**Work order:** Identify every line in the records below that contains the word "simpl", and copy each of those lines.
== Records to use ==
Lemma doc_scores_total (sentences : list str) (text : str) :
  total_table (calculate_sentence_importance sk sentences text) (length sentences).
Proof.
  unfold calculate_sentence_importance, importance_body, try_except.
  destruct (negb (sklearn_imports sk)); [apply uniform_total|].
  destruct (length sentences <? 3); [apply uniform_total|].
  destruct (fit_transform sk sentences) as [tfidf|]; simpl;
    [|apply uniform_total].
  destruct (score_loop sk tfidf (length sentences) 0 sentences) as [scores|] eqn:E;
    [|apply uniform_total].
  apply doc_loop_keys in E. exact E.
Qed.

Lemma doc_body_raises (sentences : list str) (text : str) :
  importance_body sk sentences = None ->
  calculate_sentence_importance sk sentences text
  = uniform_scores (length sentences).
Proof. unfold calculate_sentence_importance. intros ->. reflexivity. Qed.

Lemma doc_few_sentences (sentences : list str) (text : str) :
  length sentences < 3 ->
  calculate_sentence_importance sk sentences text
  = uniform_scores (length sentences).
Proof.
  intros H. apply Nat.ltb_lt in H.
  unfold calculate_sentence_importance, importance_body.
  rewrite H. destruct (negb (sklearn_imports sk)); reflexivity.
Qed.

Lemma doc_similarity_raises (sentences : list str) (tfidf : tfidf_matrix sk)
    (idx : nat) :
  3 <= length sentences ->
  fit_transform sk sentences = Some tfidf ->
  idx < length sentences ->
  centroid_similarity sk tfidf idx = None ->
  importance_body sk sentences = None.
Proof.
  intros Hn Hfit Hidx Hsim. unfold importance_body.
  destruct (negb (sklearn_imports sk)); [reflexivity|].
  apply Nat.ltb_ge in Hn. rewrite Hn, Hfit. simpl.
  apply (doc_loop_raises tfidf _ sentences 0 idx); assumption.
Qed.
End Document.

Section Text.
Variable sk : Sklearn.
Import TextSummary.

Lemma text_loop_keys (tfidf : tfidf_matrix sk) (sentences rest : list str) :
  forall idx scores,
    score_loop sk tfidf sentences idx rest = Some scores ->
    map fst scores = seq idx (length rest).
Proof.
  induction rest as [|sent rest IH]; simpl; intros idx scores H.
  - injection H as <-. reflexivity.
  - apply bind_Some in H. destruct H as [score [_ H]].
    apply bind_Some in H. destruct H as [scores' [Hl H]].
    injection H as <-. simpl. f_equal. apply IH. exact Hl.
Qed.

Lemma text_loop_raises (tfidf : tfidf_matrix sk) (sentences rest : list str) :
  forall idx k,
    k < length rest ->
    centroid_similarity sk tfidf (idx + k) = None ->
    score_loop sk tfidf sentences idx rest = None.
Proof.
  induction rest as [|sent rest IH]; simpl; intros idx k Hk Hsim.
  - lia.
  - destruct k as [|k].
    + rewrite Nat.add_0_r in Hsim.
      unfold sentence_score. rewrite Hsim. reflexivity.
    + destruct (sentence_score sk tfidf sentences idx sent); [simpl | reflexivity].
      rewrite (IH (S idx) k); [reflexivity | lia |].
      replace (S idx + k) with (idx + S k) by lia. exact Hsim.
Qed.
(** * pysb: release resolution and caching engine

    A shallow embedding of [fetch], [get_versions] and
    [python_install_parser] of [pysb.py], with the regular expressions of
    [get_versions] run by a small backtracking matcher. *)

From Stdlib Require Import List Ascii String ZArith Lia Bool Sorted Permutation.
From stdpp Require Import gmap strings list fin_maps sets.

Import ListNotations.
Local Open Scope Z_scope.
Local Open Scope string_scope.
Local Open Scope list_scope.

(** ** Python [str] values

    A [str] is a [string]; the matcher works on its list of characters. *)

Definition chars (s : string) : list ascii := list_ascii_of_string s.
Definition str (l : list ascii) : string := string_of_list_ascii l.

(** ** Regular expressions ([re])

    The fragment of Python's [re] syntax the two patterns of
    [get_versions] use. *)

Module Re.

Inductive cclass :=
| CDigit                 (* \d *)
| CNot (c : ascii)       (* [^c] *)
| CDot.                  (* . : anything but a newline *)

Definition newline : ascii := "010"%char.

Definition is_digit (a : ascii) : bool :=
  ((48 <=? nat_of_ascii a) && (nat_of_ascii a <=? 57))%nat.

Definition cc_mem (c : cclass) (a : ascii) : bool :=
  match c with
  | CDigit => is_digit a
  | CNot x => negb (Ascii.eqb a x)
  | CDot => negb (Ascii.eqb a newline)
  end.

Inductive regex :=
| Bol                                  (* ^ *)
| Eol                                  (* $ *)
| Lit (s : string)                     (* literal characters *)
| Plus (c : cclass)                    (* c+ , greedy *)
| Star (c : cclass)                    (* c* , greedy *)
| Group (name : option string) (r : regex)   (* (...) and (?P<name>...) *)
| Opt (r : regex)                      (* r? , greedy *)
| Seq (r1 r2 : regex).

(** The named groups of a pattern, in order. *)
Fixpoint group_names (r : regex) : list string :=
  match r with
  | Group (Some n) r' => n :: group_names r'
  | Group None r' => group_names r'
  | Opt r' => group_names r'
  | Seq r1 r2 => group_names r1 ++ group_names r2
  | _ => []
  end.

(** [strip_prefix p s] is [Some r] when [s = p ++ r]. *)
Fixpoint strip_prefix (p s : list ascii) : option (list ascii) :=
  match p, s with
  | [], _ => Some s
  | a :: p', b :: s' => if Ascii.eqb a b then strip_prefix p' s' else None
  | _ :: _, [] => None
  end.

(** All ways to take a run of characters of the class from the front of
    [s], the longest first, the empty run last. *)
Fixpoint runs (p : ascii -> bool) (s : list ascii)
  : list (list ascii * list ascii) :=
  match s with
  | [] => [([], [])]
  | a :: s' =>
      if p a
      then map (fun mr => (a :: fst mr, snd mr)) (runs p s') ++ [([], s)]
      else [([], s)]
  end.

(** A match in progress: the text consumed by the (sub)pattern, the text
    left, and the groups that took part so far. *)
Record mres := MRes {
  taken : list ascii;
  left : list ascii;
  caps : gmap string string
}.

(** [match_all r bol s g]: every way [r] matches at the front of [s], in
    the order the backtracking matcher tries them. [bol] says that [s]
    starts at position 0 of the subject. *)
Fixpoint match_all (r : regex) (bol : bool) (s : list ascii)
    (g : gmap string string) : list mres :=
  match r with
  | Bol => if bol then [MRes [] s g] else []
  | Eol =>
      match s with
      | [] => [MRes [] s g]
      | [a] => if Ascii.eqb a newline then [MRes [] s g] else []
      | _ => []
      end
  | Lit p =>
      match strip_prefix (chars p) s with
      | Some s' => [MRes (chars p) s' g]
      | None => []
      end
  | Plus c =>
      match s with
      | a :: s' =>
          if cc_mem c a
          then map (fun mr => MRes (a :: fst mr) (snd mr) g) (runs (cc_mem c) s')
          else []
      | [] => []
      end
  | Star c =>
      map (fun mr => MRes (fst mr) (snd mr) g) (runs (cc_mem c) s)
  | Group name r' =>
      map (fun m =>
             match name with
             | Some n => MRes (taken m) (left m) (<[n := str (taken m)]> (caps m))
             | None => m
             end)
          (match_all r' bol s g)
  | Opt r' => match_all r' bol s g ++ [MRes [] s g]
  | Seq r1 r2 =>
      flat_map
        (fun m1 =>
           map (fun m2 => MRes (taken m1 ++ taken m2) (left m2) (caps m2))
               (match_all r2
                  (bol && match taken m1 with [] => true | _ => false end)
                  (left m1) (caps m1)))
        (match_all r1 bol s g)
  end.

(** [re.compile(r).match(s)]: the first successful match at position 0,
    [None] when there is none. *)
Definition re_match (r : regex) (s : string) : option mres :=
  head (match_all r true (chars s) ∅).

(** [m.groupdict()]: every named group of the pattern, [None] for a group
    that took no part in the match. *)
Definition groupdict (r : regex) (m : mres) : gmap string (option string) :=
  list_to_map (map (fun n => (n, caps m !! n)) (group_names r)).

End Re.

Import Re.

(** ** [get_versions]: the translation tables and the two patterns *)

Abbreviation pydict := (gmap string (option string)).

(** [{...}.get(x, x)] for a table with [str] values. *)
Definition machine_map : gmap string string :=
  list_to_map [("x86_64", "x86_64"); ("amd64", "x86_64");
               ("arm64", "aarch64"); ("aarch64", "aarch64")].

Definition libc_map : gmap string (option string) :=
  list_to_map [("glibc", Some "gnu"); ("", None); ("native", None)].

Definition system_map : gmap string string :=
  list_to_map [("linux", "linux"); ("darwin", "darwin")].

Definition map_get {V} (m : gmap string V) (k : string) (d : V) : V :=
  default d (m !! k).

Fixpoint seqs (rs : list regex) : regex :=
  match rs with
  | [] => Lit ""
  | [r] => r
  | r :: rs' => Seq r (seqs rs')
  end.

(** The primary pattern: the literal "cpython-", the group [version]
    (three runs of digits separated by dots), a plus sign, the group [date]
    (digits), then the groups [arch], [vendor] and [os] (runs of characters
    other than a hyphen), each after a hyphen, a last hyphen and the group
    [tail] (the rest of the line), between the anchors. *)
Definition exp : regex :=
  seqs [Bol; Lit "cpython-";
        Group (Some "version")
          (seqs [Plus CDigit; Lit "."; Plus CDigit; Lit "."; Plus CDigit]);
        Lit "+";
        Group (Some "date") (Plus CDigit); Lit "-";
        Group (Some "arch") (Plus (CNot "-")); Lit "-";
        Group (Some "vendor") (Plus (CNot "-")); Lit "-";
        Group (Some "os") (Plus (CNot "-")); Lit "-";
        Group (Some "tail") (Star CDot); Eol].

(** The pattern of the tail,
    "^((?P<libc>[^-]+)-)?(?P<variant>[^-]+)\.tar\.gz$". *)
Definition variant_exp : regex :=
  seqs [Bol;
        Opt (Group None (seqs [Group (Some "libc") (Plus (CNot "-")); Lit "-"]));
        Group (Some "variant") (Plus (CNot "-"));
        Lit ".tar.gz"; Eol].


(** ** Python values and exceptions *)

Abbreviation pyval := (option string).

Inductive exn :=
| KeyError | TypeError | AttributeError | ValueError
| URLError | ReadFailed | JSONDecodeError | FileNotFoundError
| NotADirectoryError.

Inductive outcome (A : Type) :=
| Ok (a : A)
| Raise (e : exn).
Arguments Ok {A} a.
Arguments Raise {A} e.
(** * Mamacita backend: a shallow embedding of the request handlers

    The handlers of the Express application are embedded as pure functions
    over an explicit database value: a handler takes the tables it reads
    (and the clock readings and generated identifiers it consumes) together
    with the request, and returns the HTTP response paired with the tables as
    it leaves them.  A Prisma table is a list of rows; a unique index is the
    check that [create] performs before it appends a row. *)

From Stdlib Require Import ZArith QArith Qround List String Ascii Bool Lia.
Import ListNotations.

Local Open Scope string_scope.
Local Open Scope Z_scope.

(** ** The response envelope [{success, message, data}]

    The [error] detail that the 500 answers carry in development mode is
    left out. *)

Record Response (D : Type) : Type := mkResponse {
  status  : Z;
  success : bool;
  message : option string;
  data    : option D
}.

Arguments mkResponse {D} _ _ _ _.
Arguments status {D} _.
Arguments success {D} _.
Arguments message {D} _.
Arguments data {D} _.

(** [res.status(c).json({ success: false, message: m })] *)
Definition failure {D : Type} (c : Z) (m : string) : Response D :=
  mkResponse c false (Some m) None.

(** JavaScript truthiness of a request field that holds a string or is
    absent: [undefined] and the empty string are falsy. *)
Definition truthy (field : option string) : bool :=
  match field with
  | Some s => negb (s =? "")%string
  | None => false
  end.

Inductive UserRole : Type := MOTHER | COLLABORATOR | ADMIN.

Definition UserRole_eqb (a b : UserRole) : bool :=
  match a, b with
  | MOTHER, MOTHER | COLLABORATOR, COLLABORATOR | ADMIN, ADMIN => true
  | _, _ => false
  end.

(** ** src/utils/validation.js *)

Module Validation.

(** A value handed to [new Date(...)]: either it parses to a time value
    (milliseconds since the epoch) or the result is an Invalid Date, whose
    time value is NaN. *)
Inductive JsDate : Type :=
| InvalidDate
| DateAt (t : Z).

(** [isFutureDate]: [dateObj > new Date()]; a comparison with NaN is false.
    [now] is the clock reading taken by [new Date()]. *)
Definition isFutureDate (now : Z) (date : JsDate) : bool :=
  match date with
  | InvalidDate => false
  | DateAt t => now <? t
  end.

(** [isValidPassword]: [password && password.length >= 6]. *)
Definition isValidPassword (password : option string) : bool :=
  truthy password &&
  match password with
  | Some p => (6 <=? Z.of_nat (String.length p))
  | None => false
  end.

(** [validateRequiredFields]: the names of the required fields whose value
    is falsy, in the order of [requiredFields]. *)
Definition validateRequiredFields
  (data : string -> option string) (requiredFields : list string)
  : bool * list string :=
  let missing := filter (fun field => negb (truthy (data field))) requiredFields in
  (Nat.eqb (List.length missing) 0, missing).

(** The character class [\s] on 8-bit code units: tab, line feed, vertical
    tab, form feed, carriage return, space and the no-break space. *)
Definition isSpace (c : ascii) : bool :=
  let n := nat_of_ascii c in
  (Nat.leb 9 n && Nat.leb n 13) || Nat.eqb n 32 || Nat.eqb n 160.

(** The class [[^\s@]]. *)
Definition isPlain (c : ascii) : bool :=
  negb (isSpace c) && negb (Ascii.eqb c "@"%char).

Fixpoint allPlain (s : string) : bool :=
  match s with
  | EmptyString => true
  | String c r => isPlain c && allPlain r
  end.

(** [[^\s@]+\.[^\s@]+$]: a run of plain characters with a dot that is
    neither its first nor its last character. *)
Fixpoint domainPart (seenOne : bool) (s : string) : bool :=
  match s with
  | EmptyString => false
  | String c r =>
      isPlain c &&
      ((seenOne && Ascii.eqb c "."%char && negb (r =? "")%string && allPlain r)
       || domainPart true r)
  end.

(** [^[^\s@]+@] followed by the domain part. *)
Fixpoint localPart (seenOne : bool) (s : string) : bool :=
  match s with
  | EmptyString => false
  | String c r =>
      if Ascii.eqb c "@"%char then seenOne && domainPart false r
      else negb (isSpace c) && localPart true r
  end.

(** [isValidEmail]: [/^[^\s@]+@[^\s@]+\.[^\s@]+$/.test(email)]. *)
Definition isValidEmail (email : string) : bool := localPart false email.

End Validation.

(** ** src/domains/pregnancy/pregnancy.controller.js *)

Module Pregnancy.

Import Validation.

Definition weeksSinceLMP : Z := 40.
Definition millisecondsPerWeek : Z := 7 * 24 * 60 * 60 * 1000.

(** [(due - now) / millisecondsPerWeek], a JavaScript number division.  The
    two time values are integers, so the quotient is the rational below. *)
Definition weeksUntilDue (now due : Z) : Q :=
  (inject_Z (due - now) / inject_Z millisecondsPerWeek)%Q.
===
**Result of the exercise:**
  destruct (fit_transform sk sentences) as [tfidf|]; simpl;
  apply Nat.ltb_ge in Hn. rewrite Hn, Hfit. simpl.
  induction rest as [|sent rest IH]; simpl; intros idx scores H.
    injection H as <-. simpl. f_equal. apply IH. exact Hl.
  induction rest as [|sent rest IH]; simpl; intros idx k Hk Hsim.
    + destruct (sentence_score sk tfidf sentences idx sent); [simpl | reflexivity].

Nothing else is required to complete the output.